Radiation Safety Office, Environmental Health and Safety, Ohio State University, Columbus, Ohio
J Nucl Med Technol. 2020 Jun;48(2):106-113. doi: 10.2967/jnmt.120.243378.
U.S. Pharmacopeia (USP) general chapter <825>, "Radiopharmaceuticals: Preparation, Compounding, Dispensing, and Repackaging," is a new standard proposed to provide minimum requirements for the preparation, compounding, dispensing, and repackaging of sterile and nonsterile radiopharmaceuticals. This new standard represents endeavors on the part of the USP to respond to appeals by nuclear medicine professionals to move beyond a minimal supplement to USP <797> and provide policies specific to radiopharmaceuticals. USP <825> provides nuclear pharmacies and nuclear medicine departments in hospitals and clinics with the benchmarks to assess current practice activities and integrate needed changes to meet regulatory and accreditation audit reviews. This continuing education article focuses on components of USP <825> specific to the nuclear medicine technologist for a better understanding of obligations when preparing sterile radiopharmaceuticals for clinical use.

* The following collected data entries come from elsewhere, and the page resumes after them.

(** X20: a vocabulary that [from_state] returns has the stored words and
    class IDs at their positions and exactly the stored unigram
    probabilities, none if none are stored; when the stored words include
    the three special tokens, nothing is added to them. *)
Theorem from_state_restores state g words classes v :
  from_state state = Ok v →
  h5_vocabulary state = Some g →
  h5_words g = Some words →
  h5_classes g = Some classes →
  words `prefix_of` id_to_word v
  ∧ classes `prefix_of` word_id_to_class_id v
  ∧ _unigram_probs v = h5_unigram_probs g
  ∧ ((∀ token, token ∈ special_tokens → token ∈ words) →
     id_to_word v = words ∧ word_id_to_class_id v = classes).
Proof.
  intros Hv Hg Hwords Hclasses.
  apply from_state_Ok in Hv
    as (g' & words' & classes' & probs & m & wcs & v0 & Hg' & Hwords'
        & Hclasses' & _ & _ & _ & Hinit & ->).
  rewrite Hg in Hg'. injection Hg' as <-.
  rewrite Hwords in Hwords'. injection Hwords' as <-.
  rewrite Hclasses in Hclasses'. injection Hclasses' as <-.
  pose proof (Vocabulary_init_prefix _ _ _ _ _ Hinit) as [Hp1 Hp2].
  apply Vocabulary_init_Ok in Hinit as (_ & n & cls & _ & _ & ->).
  destruct (h5_unigram_probs g); simpl in *;
    (split; [done|]; split; [done|]; split; [done|]);
    intros Hsp; by rewrite with_specials_elem_id.
Qed.

Lemma from_state_restores_witness :
  ∃ v,
    from_state unnormalized_state = Ok v
    ∧ ["a"; "b"; "<s>"; "</s>"; "<unk>"] `prefix_of` id_to_word v
    ∧ [0; 0; 1; 2; 3] `prefix_of` word_id_to_class_id v
    ∧ _unigram_probs v = None
    ∧ ((∀ token, token ∈ special_tokens →
          token ∈ ["a"; "b"; "<s>"; "</s>"; "<unk>"]) →
       id_to_word v = ["a"; "b"; "<s>"; "</s>"; "<unk>"]
       ∧ word_id_to_class_id v = [0; 0; 1; 2; 3]).
Proof.
  destruct (from_state unnormalized_state) as [v|e] eqn:Hv;
    [|by vm_compute in Hv].
  exists v. split; [done|].
  apply (from_state_restores unnormalized_state
           {| h5_words := Some ["a"; "b"; "<s>"; "</s>"; "<unk>"];
              h5_classes := Some [0; 0; 1; 2; 3];
              h5_probs := Some [1%Qc; Qc_of_Z 3; 1%Qc; 1%Qc; 1%Qc];
              h5_unigram_probs := None |}
           ["a"; "b"; "<s>"; "</s>"; "<unk>"] [0; 0; 1; 2; 3] v Hv);
    reflexivity.
Defined.

(** ** What [compute_probs] keeps *)

Lemma assoc_set_ids l j p : (WordClass.assoc_set l j p).*1 = l.*1.
Proof.
  induction l as [|[w q] l IH]; [done|].
  cbn [WordClass.assoc_set]. case_decide; [done|].
  by rewrite !fmap_cons, IH.
Qed.

Lemma set_prob_ids cls j p cls' :
  WordClass.set_prob cls j p = Ok cls' →
  WordClass.id cls' = WordClass.id cls
  ∧ (WordClass.probs cls').*1 = (WordClass.probs cls).*1.
Proof.
  unfold WordClass.set_prob. case_match; [|done].
  intros [= <-]. simpl. by rewrite assoc_set_ids.
Qed.

Lemma set_probs_ids cls new cls' :
  set_probs cls new = Ok cls' →
  WordClass.id cls' = WordClass.id cls
  ∧ (WordClass.probs cls').*1 = (WordClass.probs cls).*1.
Proof.
  unfold set_probs. revert cls.
  induction new as [|[j p] new IH]; intros cls; simpl.
  - by intros [= <-].
  - intros H. inv_ok H. apply set_prob_ids in Hstep as [<- <-].
    by apply IH.
Qed.

Lemma update_class_ids counts cls cls' :
  update_class counts cls = Ok cls' →
  WordClass.id cls' = WordClass.id cls
  ∧ (WordClass.probs cls').*1 = (WordClass.probs cls).*1.
Proof.
  unfold update_class. intros H. inv_ok H.
  repeat case_decide; try done; by eapply set_probs_ids.
Qed.

Lemma store_count_length v counts item counts' :
  store_count v counts item = Ok counts' → length counts' = length counts.
Proof.
  destruct item as [word count]. unfold store_count.
  repeat case_match; try done; intros [= <-]; by rewrite ?length_insert.
Qed.

Lemma count_words_length v word_counts counts :
  count_words v word_counts = Ok counts → length counts = num_words v.
Proof.
  unfold count_words.
  assert (∀ start, foldlM (store_count v) start word_counts = Ok counts →
                   length counts = length start) as Hlen.
  { induction word_counts as [|item items IH]; intros start; simpl.
    - by intros [= <-].
    - intros H. inv_ok H. apply store_count_length in Hstep.
      rewrite <-Hstep. by apply IH. }
  intros H. apply Hlen in H. by rewrite length_replicate in H.
Qed.

(** X21: [compute_probs] changes probabilities only: the words, their IDs
    and class IDs and the number of normal classes stay, every class keeps
    its ID and its members, and with [update_class_probs = False] the
    classes are left as they are.  Afterwards the vocabulary has one unigram
    probability for each word. *)
Theorem compute_probs_keeps v word_counts update v' :
  compute_probs v word_counts update = Ok v' →
  id_to_word v' = id_to_word v
  ∧ word_id_to_class_id v' = word_id_to_class_id v
  ∧ word_to_id v' = word_to_id v
  ∧ num_normal_classes v' = num_normal_classes v
  ∧ Forall2 (λ cls cls',
               WordClass.id cls' = WordClass.id cls
               ∧ (WordClass.probs cls').*1 = (WordClass.probs cls).*1)
            (_word_classes v) (_word_classes v')
  ∧ (update = false → _word_classes v' = _word_classes v)
  ∧ has_unigram_probs v' = true
  ∧ ∃ unigram_probs, _unigram_probs v' = Some unigram_probs
                     ∧ length unigram_probs = num_words v.
Proof.
  unfold compute_probs. intros H. inv_ok H. rename a into counts.
  apply count_words_length in Hstep.
  assert (length (unigram_of_counts counts) = num_words v) as Hlen.
  { unfold unigram_of_counts. by rewrite length_fmap. }
  destruct update; simpl in H.
  - inv_ok H. injection H as <-. simpl.
    do 4 (split; [done|]). split.
    + apply mapM_Ok_Forall2 in Hstep1.
      eapply Forall2_impl; [exact Hstep1|].
      intros cls cls' Hcls. simpl in Hcls.
      exact (update_class_ids _ _ _ Hcls).
    + split; [done|]. split; [done|]. eauto.
  - injection H as <-. simpl. do 4 (split; [done|]). split.
    + apply Forall2_same_length_lookup. split; [done|].
      intros i cls cls' H1 H2. by assert (cls = cls') as -> by congruence.
    + split; [done|]. split; [done|]. eauto.
Qed.

Lemma compute_probs_keeps_witness :
  ∃ v',
    compute_probs example_vocabulary example_word_counts true = Ok v'
    ∧ id_to_word v' = id_to_word example_vocabulary
    ∧ word_id_to_class_id v' = word_id_to_class_id example_vocabulary
    ∧ word_to_id v' = word_to_id example_vocabulary
    ∧ num_normal_classes v' = num_normal_classes example_vocabulary
    ∧ Forall2 (λ cls cls',
                 WordClass.id cls' = WordClass.id cls
                 ∧ (WordClass.probs cls').*1 = (WordClass.probs cls).*1)
              (_word_classes example_vocabulary) (_word_classes v')
    ∧ (true = false → _word_classes v' = _word_classes example_vocabulary)
    ∧ has_unigram_probs v' = true
    ∧ ∃ unigram_probs, _unigram_probs v' = Some unigram_probs
                       ∧ length unigram_probs = num_words example_vocabulary.
Proof.
  destruct (compute_probs example_vocabulary example_word_counts true)
    as [v'|e] eqn:Hv; [|by vm_compute in Hv].
  exists v'. split; [done|].
  apply (compute_probs_keeps example_vocabulary example_word_counts true v' Hv).
Defined.

Lemma store_counts_known v counts word_counts :
  foldlM (store_count v) counts word_counts
  = foldlM (store_count v) counts (known_counts v word_counts).
Proof.
  unfold known_counts. revert counts.
  induction word_counts as [|[word count] items IH]; intros counts; [done|].
  destruct (word_to_id v !! word) as [i|] eqn:Hi.
  - rewrite filter_cons_True by (simpl; eauto).
    cbn [foldlM].
    destruct (store_count v counts (word, count)); simpl; [apply IH|done].
  - rewrite filter_cons_False by (simpl; rewrite Hi; by intros [? ?]).
    cbn [foldlM].
    assert (store_count v counts (word, count) = Ok counts) as ->.
    { unfold store_count. by rewrite Hi. }
    simpl. apply IH.
Qed.

(** X22: words that are not in the vocabulary do not count: [compute_probs]
    gives the same result when their entries are removed, whatever their
    counts. *)
Theorem compute_probs_known_counts v word_counts update :
  compute_probs v word_counts update
  = compute_probs v (known_counts v word_counts) update.
Proof.
  unfold compute_probs, count_words. by rewrite store_counts_known.
Qed.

美国药典(USP)通则<825>,“放射性药物:制备、配制、分发和重新包装”,是一项新的标准,旨在为无菌和非无菌放射性药物的制备、配制、分发和重新包装提供最低要求。这个新标准代表了 USP 的努力,以回应核医学专业人员的呼吁,超越 USP<797>的最低补充,并提供专门针对放射性药物的政策。USP<825>为医院和诊所的核药房和核医学部门提供了评估当前实践活动的基准,并整合了必要的变更,以满足监管和认证审计的要求。这篇继续教育文章重点介绍了 USP<825>中对核医学技师具体的部分,以便更好地理解在为临床使用制备无菌放射性药物时的义务。